The Fiscal Policy Panel said there will be a slight slowdown in the economy in the short-term and a reduction in revenues of GBP6m (USD7.8m), or one percent of gross domestic product, from 2017 onwards, mainly as a result of lower personal income tax collections.
Nevertheless the Panel has recommended that that there should be no change to Jersey's existing medium term financial plan.
Commenting on the Panel's advice, the island's Chief Minister, Ian Gorst, said: "The Fiscal Policy Panel's advice is clear - we have a plan and we should stick to it. The Brexit vote has added additional uncertainty to the local economic climate but we must ensure that we do not take knee-jerk decisions and thereby add to that uncertainty."

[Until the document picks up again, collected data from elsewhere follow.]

Lemma no_bom_ser gap ind j : json_ok j = true → starts_with [BOM] (ser gap ind j) = false.
Proof.
  destruct j as [|[]|n|s|l|l]; cbn [ser json_ok]; intros Hj; try reflexivity.
  - destruct (num_head n Hj) as (c & t & -> & Hc). cbn. unfold is_digit, BOM in *. rewrite andb_true_r. apply Z.eqb_neq.
    destruct Hc as [Hc| ->]; [to_prop; lia|done].
  - by destruct (wrap_head gap ind 91 93 (map (ser gap (ind ++ gap)) l)) as [t ->].
  - by destruct (wrap_head gap ind 123 125 (map (λ kv, quote kv.1 ++ colon gap ++ ser gap (ind ++ gap) kv.2) l)) as [t ->].
Qed.

Lemma stringify_2_transportable j : json_ok j = true → transportable (stringify_2 j) = true.
Proof.
  intros Hj. unfold transportable, stringify_2. rewrite no_bom_ser, <- (app_nil_r (ser _ _ _)) by done. by rewrite neutral_ser.
Qed.

(** Writing a value to a file and reading the text back. *)
Lemma stringify_2_utf8 j : json_ok j = true → utf8_decode (utf8_encode (stringify_2 j)) = stringify_2 j.
Proof. intros. by apply utf8_roundtrip, stringify_2_transportable. Qed.
End text.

The Treasury Minister, Alan Maclean, said: "We will be proposing to States members that no change is made to the package of proposals at this stage but that a further withdrawal from reserves be considered in 2018 if required to support the economy at that point. This is consistent with the Panel's advice ... to use reserves rather than propose more measures to raise money or reduce spending."